This is a continuation from the Thermal Diffusion and Missing Heat post.
If one takes several months worth of data from a location, the sea surface temperature (SST) and subsurface time series looks like this over a few days.
After a cross-correlation function is applied 75 meters downward, one sees an obvious yet small lag from that level as it mixes with the lower layers.
The lag is longer the farther the reach extends downward. If one assumes a typical James Hansen diffusion coefficient of 1.5 cm^2/s, the diffusion is actually very slow over long distance. A Fickian diffusion would only displace 100 meters after 3 years at that rate. So the effect is fairly subtle and to detect it requires some sophisticated data processing.
Bottom-line is that the surface water is heated and it does mix with the deeper waters. Otherwise, one would not see the obvious thermal mixing as is obtained from the TAO sites.
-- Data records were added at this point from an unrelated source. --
(** ** The API service *)

(** X18: when the functions of [todoAPI] fulfil.  [getUserTasks] and
    [addTask] return the parsed body exactly when the request is
    answered ok with a JSON body; [deleteTask] returns exactly when it
    is answered ok; [initializeUser] returns exactly when the GET is
    answered and, on a 404, the POST is answered too, whatever the
    status of that answer; [clearAllTasks] returns exactly when no
    DELETE is rejected by the network, whatever the statuses.  None of
    them touches the state of a component. *)
Theorem todoAPI_fulfils_exactly_when :
  forall (S : Type) (s : S) (w : World),
    let n := length (requests w) in
    (forall u v,
        outcome_of (Split.todoAPI.getUserTasks u s w) = Return v <->
        exists resp, network w n = Fulfilled resp /\ ok resp = true /\
                     body resp = Some v) /\
    (forall u taskText v,
        outcome_of (Split.todoAPI.addTask u taskText s w) = Return v <->
        exists resp, network w n = Fulfilled resp /\ ok resp = true /\
                     body resp = Some v) /\
    (forall taskId,
        outcome_of (Split.todoAPI.deleteTask taskId s w) = Return tt <->
        exists resp, network w n = Fulfilled resp /\ ok resp = true) /\
    (forall u,
        outcome_of (Split.todoAPI.initializeUser u s w) = Return tt <->
        exists resp, network w n = Fulfilled resp /\
                     (status resp = 404%Z -> network w (Datatypes.S n) <> Rejected)) /\
    (forall l,
        have_ids l = true ->
        (outcome_of (Split.todoAPI.clearAllTasks (JArr l) s w) = Return tt <->
         forall i, (i < length l)%nat -> network w (n + i) <> Rejected)) /\
    (forall u taskText taskId tasks,
        state_after (Split.todoAPI.getUserTasks u s w) = s /\
        state_after (Split.todoAPI.addTask u taskText s w) = s /\
        state_after (Split.todoAPI.deleteTask taskId s w) = s /\
        state_after (Split.todoAPI.initializeUser u s w) = s /\
        state_after (Split.todoAPI.clearAllTasks tasks s w) = s).
Proof.
  intros S s w n. subst n. repeat apply conj.
  - intros u v. unfold Split.todoAPI.getUserTasks. unfold_js. cbn.
    destruct (network w (length (requests w))) as [|resp]; cbn.
    + split; [discriminate|]. intros (r & Hr & _). discriminate.
    + destruct (ok resp) eqn:Hok; cbn.
      * destruct (body resp) as [b|] eqn:Hbody; cbn.
        -- split.
           ++ intros H. injection H as <-. eauto.
           ++ intros (r & Hr & _ & Hb). injection Hr as <-. congruence.
        -- split; [discriminate|].
           intros (r & Hr & _ & Hb). injection Hr as <-. congruence.
      * split; [discriminate|].
        intros (r & Hr & Hok' & _). injection Hr as <-. congruence.
  - intros u taskText v. unfold Split.todoAPI.addTask. unfold_js. cbn.
    destruct (network w (length (requests w))) as [|resp]; cbn.
    + split; [discriminate|]. intros (r & Hr & _). discriminate.
    + destruct (ok resp) eqn:Hok; cbn.
      * destruct (body resp) as [b|] eqn:Hbody; cbn.
        -- split.
           ++ intros H. injection H as <-. eauto.
           ++ intros (r & Hr & _ & Hb). injection Hr as <-. congruence.
        -- split; [discriminate|].
           intros (r & Hr & _ & Hb). injection Hr as <-. congruence.
      * split; [discriminate|].
        intros (r & Hr & Hok' & _). injection Hr as <-. congruence.
  - intros taskId. unfold Split.todoAPI.deleteTask. unfold_js. cbn.
    destruct (network w (length (requests w))) as [|resp]; cbn.
    + split; [discriminate|]. intros (r & Hr & _). discriminate.
    + destruct (ok resp) eqn:Hok; cbn.
      * split; eauto.
      * split; [discriminate|].
        intros (r & Hr & Hok'). injection Hr as <-. congruence.
  - intros u. unfold Split.todoAPI.initializeUser. unfold_js.
    cbn -[Z.eqb].
    destruct (network w (length (requests w))) as [|resp]; cbn -[Z.eqb].
    + split; [discriminate|]. intros (r & Hr & _). discriminate.
    + destruct (status resp =? 404)%Z eqn:H404; cbn -[Z.eqb].
      * apply Z.eqb_eq in H404. rewrite length_app, Nat.add_1_r. cbn.
        destruct (network w (Datatypes.S (length (requests w)))) eqn:Hpost; cbn.
        -- split; [discriminate|].
           intros (r & Hr & Hp). injection Hr as <-. destruct (Hp H404).
           reflexivity.
        -- split; [|reflexivity]. intros _. exists resp.
           split; [reflexivity|]. intros _. discriminate.
      * apply Z.eqb_neq in H404. split; [|reflexivity].
        intros _. exists resp. split; [reflexivity|]. intros H. contradiction.
  - intros l Hids. unfold Split.todoAPI.clearAllTasks, array_map.
    unfold bind at 1. rewrite mapM_delete, Hids.
    unfold bind, Promise_all, outcome_of.
    rewrite <- all_fulfilled_iff.
    destruct (all_fulfilled _) as [rs|]; cbn.
    + split; eauto.
    + split; [discriminate|]. intros [rs Hrs]. discriminate.
  - intros u taskText taskId tasks. repeat apply conj.
    + unfold Split.todoAPI.getUserTasks. unfold_js. cbn.
      destruct (network w _) as [|resp]; cbn; [reflexivity|].
      destruct (ok resp); cbn; [|reflexivity].
      destruct (body resp); reflexivity.
    + unfold Split.todoAPI.addTask. unfold_js. cbn.
      destruct (network w _) as [|resp]; cbn; [reflexivity|].
      destruct (ok resp); cbn; [|reflexivity].
      destruct (body resp); reflexivity.
    + unfold Split.todoAPI.deleteTask. unfold_js. cbn.
      destruct (network w _) as [|resp]; cbn; [reflexivity|].
      destruct (ok resp); reflexivity.
    + unfold Split.todoAPI.initializeUser. unfold_js. cbn -[Z.eqb].
      destruct (network w _) as [|resp]; cbn -[Z.eqb]; [reflexivity|].
      destruct (status resp =? 404)%Z; cbn; [|reflexivity].
      destruct (network w _); reflexivity.
    + unfold Split.todoAPI.clearAllTasks, array_map.
      destruct tasks as [| | | | |l|]; try reflexivity.
      unfold bind at 1. rewrite mapM_delete.
      destruct (have_ids l); [|reflexivity].
      unfold bind, Promise_all. destruct (all_fulfilled _); reflexivity.
Qed.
Some other correlations using R. These show longer range correlations. Note the strong correlation oscillations which indicates that temperatures changes happen in unison and in a coherent fashion, given a lag that is less apparent at this scale. Note that the lag is in the opposite direction due to the specification that R uses for defining an ACF ( x(t+k)*y(t), instead of x(t)*y(t+k)).
Thermal mixing and an effective diffusivity is occurring. The only premise required is that an energy imbalance is occurring and that it will continue to occur as CO2 is above the historical atmospheric average. This imbalance shows up to a large extent in the oceans waters and is reflected as a temporal lag in global warming.
Have to be careful about missing data in certain sites. Any time you see a discontinuity in a correlation function, bad data (values with -9.999 typically) is usually responsible.